Indeed this is a problem.  Try

  make check TESTSUITEFLAGS='-d -v -x 95'


>> So it's on purpose that we have this 'break' there.  However, it seems
>> that your compiler's error recovery is not sufficient, hence (I guess)
>> all the other messages.
> 
> Yes, I never could understand why the consensus among compilers seems to be 
> to go on compiling when an error was encountered.

To save the user time.  I am _very_ happy that compiler offer error
recovery, so that I can fix several issues at once, instead of having
to wait for another compilation to fail.

> Since the first error message still contains everything to make the grep 
> succeed, I stand by my initial assertion that compiler output simply needs to 
> be massaged appropriately.

Yes, but that's the only test that fails this way, although there
are other #line tests.

> While the ISO standard C++ 98 is perhaps something to start from, most codes 
> seem to use one extension or another.

In the context of Bison and its test suite, that would be a bug to report.

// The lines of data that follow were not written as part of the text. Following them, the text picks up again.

Lemma lazy_dots_found (k : ascii) (close' x post : string) :
  marker k = true -> span_text x = true ->
  lazy_dots (String k close') (x ++ String k close' ++ post)
  = Some (x, String.length x + String.length (String k close')).
Proof.
  intros Hk. induction x as [|c x IH]; intros Hx.
  - cbn [append]. apply (lazy_dots_here (String k close')).
    exact (prefix_append (String k close') post).
  - cbn [span_text forallb] in Hx. apply andb_prop in Hx as [Hc Hx'].
    apply andb_prop in Hc as [Hm Ht].
    apply negb_true_iff in Hm. apply negb_true_iff in Ht.
    change (String c x ++ String k close' ++ post)
      with (String c (x ++ String k close' ++ post)).
    rewrite lazy_dots_step;
      [| exact (prefix_head k c close' _ (marker_differs k c Hk Hm)) | exact Ht].
    rewrite (IH Hx'). reflexivity.
Qed.

Lemma span_at_found (k k' : ascii) (open' close' x post : string) :
  marker k' = true -> span_text x = true ->
  span_at (String k open') (String k' close')
    (String k open' ++ x ++ String k' close' ++ post)
  = Some (x, String.length (String k open' ++ x ++ String k' close')).
Proof.
  intros Hk Hx. unfold span_at.
  rewrite prefix_append, drop_append.
  rewrite (lazy_dots_found k' close' x post Hk Hx).
  now rewrite !length_append.
Qed.

Lemma replace_from_found (m : matcher) (a b out : string) :
  a <> EmptyString ->
  m (a ++ b) = Some (out, String.length a) ->
  replace_from m 0 (a ++ b) = out ++ replace_from m 0 b.
Proof.
  destruct a as [|c a]; [congruence|]. intros _ H.
  exact (replace_from_match m c a b out H).
Qed.

(** One span between marker-free surroundings, under one replacement. *)
Lemma replace_span (m : matcher) (pre a b out : string) :
  quiet m -> markerless pre = true -> markerless b = true ->
  a <> EmptyString -> m (a ++ b) = Some (out, String.length a) ->
  replace_from m 0 (pre ++ a ++ b) = pre ++ out ++ b.
Proof.
  intros Hq Hpre Hb Ha Hm.
  rewrite (replace_from_append_plain m pre (a ++ b) Hq Hpre).
  rewrite (replace_from_found m a b out Ha Hm).
  now rewrite (replace_from_plain m b Hq Hb).
Qed.



Lemma markerless_append (a b : string) :
  markerless (a ++ b) = markerless a && markerless b.
Proof. apply forallb_append. Qed.


(** The three replacements pass over a start of the line that has no
    marker. *)
Lemma inline_append_plain (pre r : string) :
  markerless pre = true -> inline (pre ++ r) = pre ++ inline r.
Proof.
  intros Hpre. unfold inline, replace_all.
  rewrite (replace_from_append_plain bold_re pre r bold_re_quiet Hpre).
  rewrite (replace_from_append_plain em_re pre _ em_re_quiet Hpre).
  exact (replace_from_append_plain code_re pre _ code_re_quiet Hpre).
Qed.






(** ** Paragraphs *)

Lemma split_lines_cons (s : string) :
  exists l ls, split_lines s = l :: ls.
Proof.
  induction s as [|c s [l [ls IH]]]; simpl; [now eexists; eexists|].
  destruct (Ascii.eqb c LF); [now eexists; eexists|].
  rewrite IH. now eexists; eexists.
Qed.

Lemma concat_merge (sep buf l : string) (ls : list string) :
  String.concat sep ((buf ++ sep ++ l) :: ls)
  = String.concat sep (buf :: l :: ls).
Proof.
  destruct ls as [|l' ls]; cbn [String.concat]; [reflexivity|].
  now rewrite !append_assoc.
Qed.

Lemma flushList_closed (st : RenderState) :
  listType st = None -> flushList st = st.
Proof. intros H. unfold flushList. now rewrite H. Qed.

Lemma plain_line_inv (l : string) :
  plain_line l = true ->
  markerless l = true /\ is_blank l = false
  /\ match_ol l = None /\ match_ul l = None.
Proof.
  unfold plain_line. intros H.
  apply andb_prop in H as [H Hl]. apply andb_prop in H as [Hm Hb].
  apply negb_true_iff in Hb.
  destruct (match_ol l), (match_ul l); try discriminate. now repeat split.
Qed.

Lemma render_line_plain (st : RenderState) (l : string) :
  plain_line l = true -> listType st = None ->
  render_line st l
  = {| html := html st;
       listType := None;
       paraBuffer := paraBuffer st
                     ++ (match paraBuffer st with
                         | EmptyString => EmptyString
                         | String _ _ => "<br/>"
                         end) ++ l |}.
Proof.
  intros Hl Hst. apply plain_line_inv in Hl as (Hm & Hb & Hol & Hul).
  unfold render_line. rewrite (inline_plain l Hm), Hol, Hul, Hb.
  rewrite (flushList_closed st Hst). now rewrite Hst.
Qed.

Lemma render_lines_plain (ls : list string) :
  forall st,
    listType st = None -> paraBuffer st <> EmptyString ->
    List.forallb plain_line ls = true ->
    render_lines st ls
    = {| html := html st;
         listType := None;
         paraBuffer := String.concat "<br/>" (paraBuffer st :: ls) |}.
Proof.
  induction ls as [|l ls IH]; intros st Hst Hbuf Hls.
  - destruct st as [h t b]. simpl in *. now subst.
  - cbn [List.forallb] in Hls. apply andb_prop in Hls as [Hl Hls].
    cbn [render_lines fold_left]. fold (render_lines (render_line st l) ls).
    rewrite (render_line_plain st l Hl Hst).
    destruct (paraBuffer st) as [|c b] eqn:E; [congruence|].
    rewrite IH; [| reflexivity | discriminate | exact Hls].
    cbn [html paraBuffer]. now rewrite concat_merge.
Qed.

Lemma blank_not_list (l : string) :
  is_blank l = true -> match_ol l = None /\ match_ul l = None.
Proof.
  intros H. unfold match_ol, match_ul.
  now rewrite (drop_while_all is_space l H).
Qed.

Lemma flushPara_buffer (st : RenderState) :
  paraBuffer (flushPara st) = EmptyString.
Proof. unfold flushPara. destruct (paraBuffer st) eqn:E; [exact E | reflexivity]. Qed.

Lemma flushList_type (st : RenderState) : listType (flushList st) = None.
Proof. unfold flushList. destruct (listType st) eqn:E; [reflexivity | exact E]. Qed.

Lemma list_line_buffer (t : ListType) (item : string) (st : RenderState) :
  paraBuffer (list_line t item st) = EmptyString.
Proof.
  unfold list_line, append_html. cbn [paraBuffer].
  destruct (match listType (flushPara st) with
            | Some t' => ListType_eqb t' t
            | None => false
            end).
  - apply flushPara_buffer.
  - cbn [paraBuffer]. unfold flushList.
    destruct (listType (flushPara st)); cbn [paraBuffer]; apply flushPara_buffer.
Qed.

Lemma render_line_excludes (st : RenderState) (rawLine : string) :
  list_excludes_para (render_line st rawLine).
Proof.
  unfold list_excludes_para, render_line.
  destruct (match_ol (inline rawLine)); [intros _; apply list_line_buffer|].
  destruct (match_ul (inline rawLine)); [intros _; apply list_line_buffer|].
  destruct (is_blank (inline rawLine)).
  - intros _. apply flushPara_buffer.
  - cbn [listType]. now rewrite flushList_type.
Qed.

Lemma render_lines_excludes (ls : list string) :
  forall st, list_excludes_para st -> list_excludes_para (render_lines st ls).
Proof.
  induction ls as [|l ls IH]; intros st H; [exact H|].
  cbn [render_lines fold_left]. apply IH. apply render_line_excludes.
Qed.

Lemma render_lines_app (a b : list string) (st : RenderState) :
  render_lines st (a ++ b) = render_lines (render_lines st a) b.
Proof. unfold render_lines. apply fold_left_app. Qed.

Lemma render_blank_closes_list (st : RenderState) (t : ListType)
  (blank : string) :
  listType st = Some t -> paraBuffer st = EmptyString ->
  is_blank (inline blank) = true ->
  render_line st blank
  = {| html := html st ++ "</" ++ tag t ++ ">";
       listType := None;
       paraBuffer := EmptyString |}.
Proof.
  intros Ht Hb Hblank. unfold render_line.
  destruct (blank_not_list _ Hblank) as [-> ->]. rewrite Hblank.
  unfold flushList. rewrite Ht. unfold flushPara. cbn [paraBuffer].
  now rewrite Hb.
Qed.
(** X7: in every reachable state, when [hasOutput] is set nothing is
    loading.  The flag does not tell that a response is stored: when the call
    in flight resolves to [null] (an answer with status 200 and the body
    [null]) the success path runs all the same, [hasOutput] is set while
    [outputData] is null, and the panel, handed null for the data and the
    metadata, shows the sample texts. *)
Theorem output_flag_without_response (events : list event) (tab : jsstring) :
  let app := run events initial in
  (OutputPanel.hasOutput (output_props app) = true ->
   OutputPanel.isLoading (output_props app) = false)
  /\ (in_flight app <> [] ->
      let app' := step app (ParseSettled (Ok None)) in
      OCRInterface.hasOutput (main app') = true
      /\ OCRInterface.isLoading (main app') = false
      /\ OCRInterface.outputData (main app') = None
      /\ OutputPanel.outputData (output_props app') = None
      /\ OutputPanel.render (output_props app') tab
         = OutputPanel.Card tab
             (OutputPanel.Panes
                (OutputPanel.formatMarkdownForDisplay
                   OutputPanel.sampleMarkdown)
                OutputPanel.sampleRawText
                None)).
Proof.
  destruct (run_consistent events initial initial_consistent)
    as (_ & _ & Houtput & _).
  split; [exact Houtput|].
  intros Hbusy. unfold step.
  destruct (in_flight (run events initial)) as [|x rest]; [done|].
  by repeat split.
Qed.

(** X8: in every reachable state with a parse call in flight, the output
    panel shows the processing notice, the Parse button is disabled, and the
    preview of the held file shows its loading notice whatever its own state
    is. *)
Theorem parse_in_flight_views (events : list event) (tab : jsstring)
  (st : DocumentPreview.State) :
  let app := run events initial in
  in_flight app <> [] ->
  OutputPanel.render (output_props app) tab
    = OutputPanel.Card tab OutputPanel.Processing
  /\ parse_button_disabled app = true
  /\ (forall f,
        OCRInterface.selectedFile (main app) = Some f ->
        exists header,
          DocumentPreview.render (preview_props app) st
            = DocumentPreview.Card header DocumentPreview.LoadingDocument).
Proof.
  destruct (run_consistent events initial initial_consistent)
    as (_ & Hloading & _).
  simpl. intros Hbusy%Hloading. split; [|split].
  - unfold OutputPanel.render. simpl. rewrite Hbusy.
    by rewrite andb_false_r.
  - unfold parse_button_disabled, Sidebar.parse_disabled. rewrite Hbusy.
    by rewrite orb_true_r.
  - intros f Hf. unfold DocumentPreview.render, preview_props. simpl.
    rewrite Hf, Hbusy. by eexists.
Qed.
(** * upstream.go (prototypes/citizen-kane): manifest-to-script translator

    A shallow embedding of the build-plan generator of [upstream.go] and of
    the two functions of Go's [path] package it calls ([path.Clean] and
    [path.Join]), followed by the properties of the generated script.

    Go strings are byte sequences: they are [string] at the level of the
    program and [list ascii] inside the path algorithms. *)

From Stdlib Require Import String Ascii Arith NArith Lia Bool.
From Stdlib Require Strings.Byte.
From Stdlib Require Import List.
From Stdlib Require Import DecimalString DecimalNat.
Import ListNotations.
Open Scope list_scope.

(* ================================================================= *)
(** ** Go's [path] package: [Clean] and [Join] on byte sequences

    [upstream.go] imports [path] from Go's standard library.  The two
    functions it calls are embedded here after the library's source
    ([path/path.go]): [Clean] with its output buffer, its [dotdot] index
    and its four cases per path element, [Join] with its size test and its
    buffer of slash-separated elements. *)

Module path.

(** The scanning state of [path.Clean]: [buf] is the content [out[0..w)] of
    the output buffer (so [out.w = length buf]) and [dotdot] is the index
    where a [..] element must stop backtracking. *)
Record cstate : Type := mkc { buf : list ascii; dotdot : nat }.

(** [out.append(c)] *)
Definition append (c : ascii) (st : cstate) : cstate :=
  mkc (buf st ++ [c]) (dotdot st).
(** * Creative ZIP upload handler: validator and clickthrough rewriter

    A shallow embedding of [validateFile], [validateZipFile] and
    [processClickthroughUrls] as they are written in [src/handler.js] and in
    the second handler file of the repository ([src/unnamed/part_001]),
    together with what these functions rely on: the JavaScript string
    primitives and the regular-expression matcher, the trims of lodash, which
    cut a string into symbols, the [sprintf] that [VError] gives its message
    to, and the longest string of the engine; and of the functions
    around them: [getS3UploadKey], [getFiles], [uploadDirectoryToS3],
    [extractFiles], the three functions on the temporary folders and the loop
    of [handler] over the uploaded archives, over a file system of files and
    directories and storage services that are parameters.

    JavaScript strings are sequences of UTF-16 code units, and a regular
    expression without the [u] flag works on code units; a string is
    therefore a [list N]. *)

From Stdlib Require Import Ascii String.
From Stdlib Require Import List NArith Bool Arith Lia.
Import ListNotations.

Set Implicit Arguments.

(** ** Strings *)

Definition char := N.
Definition jsstring := list char.

Definition str (s : string) : jsstring :=
  map N_of_ascii (list_ascii_of_string s).
Arguments str s%_string.

(** The double quote cannot be written inside a literal; both quote
    characters and the other punctuation the code names get a constant. *)
Definition dq : char := 34%N.
Definition sq : char := 39%N.
Definition comma : char := 44%N.
Definition dollar : char := 36%N.
Definition ampersand : char := 38%N.
Definition backtick : char := 96%N.
Definition lparen : char := 40%N.
Definition rparen : char := 41%N.
Definition equals : char := 61%N.

Definition mem (c : char) (l : list char) : bool := existsb (N.eqb c) l.

Fixpoint jseq (a b : jsstring) : bool :=
  match a, b with
  | [], [] => true
  | x :: a', y :: b' => N.eqb x y && jseq a' b'
  | _, _ => false
  end.

Module Js.

(** [s.startsWith(p)] *)
Fixpoint starts_with (p s : jsstring) : bool :=
  match p, s with
  | [], _ => true
  | x :: p', y :: s' => N.eqb x y && starts_with p' s'
  | _ :: _, [] => false
  end.

(** [s.indexOf(p)], [None] standing for -1. *)
Fixpoint indexOf (p s : jsstring) : option nat :=
  if starts_with p s then Some 0
  else match s with
       | [] => None
       | _ :: s' => option_map S (indexOf p s')
       end.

>> For some reason, we have one more call to the destructor than expected.  
>> Which
>> certainly means that one value was duplicated at some point, unexpectedly.
>> Maybe your compiler does not perform some common optimizations, such as
>> RVO and NRVO, possibly precisely because the destructor is nontrivial?
> 
> I'm building without optimization. So that would be kind of the expected 
> behaviour then?

Maybe you could try with optimizations enabled, to see if it makes
any difference.

>> Could you try to see where this destructor call is coming from?
> 
> Is $PREPARSER anything I should be aware of?

That's just whatever prefix command you want to prepend to commands
running generated parsers, e.g., valgrind.


> I've run the program named "list" in 426 from gdb with the attached script. 
> Please see the attached output for backtraces at (hopefully) the relevant 
> places. Please don't hesitate if something else from the debugger would be 
> useful.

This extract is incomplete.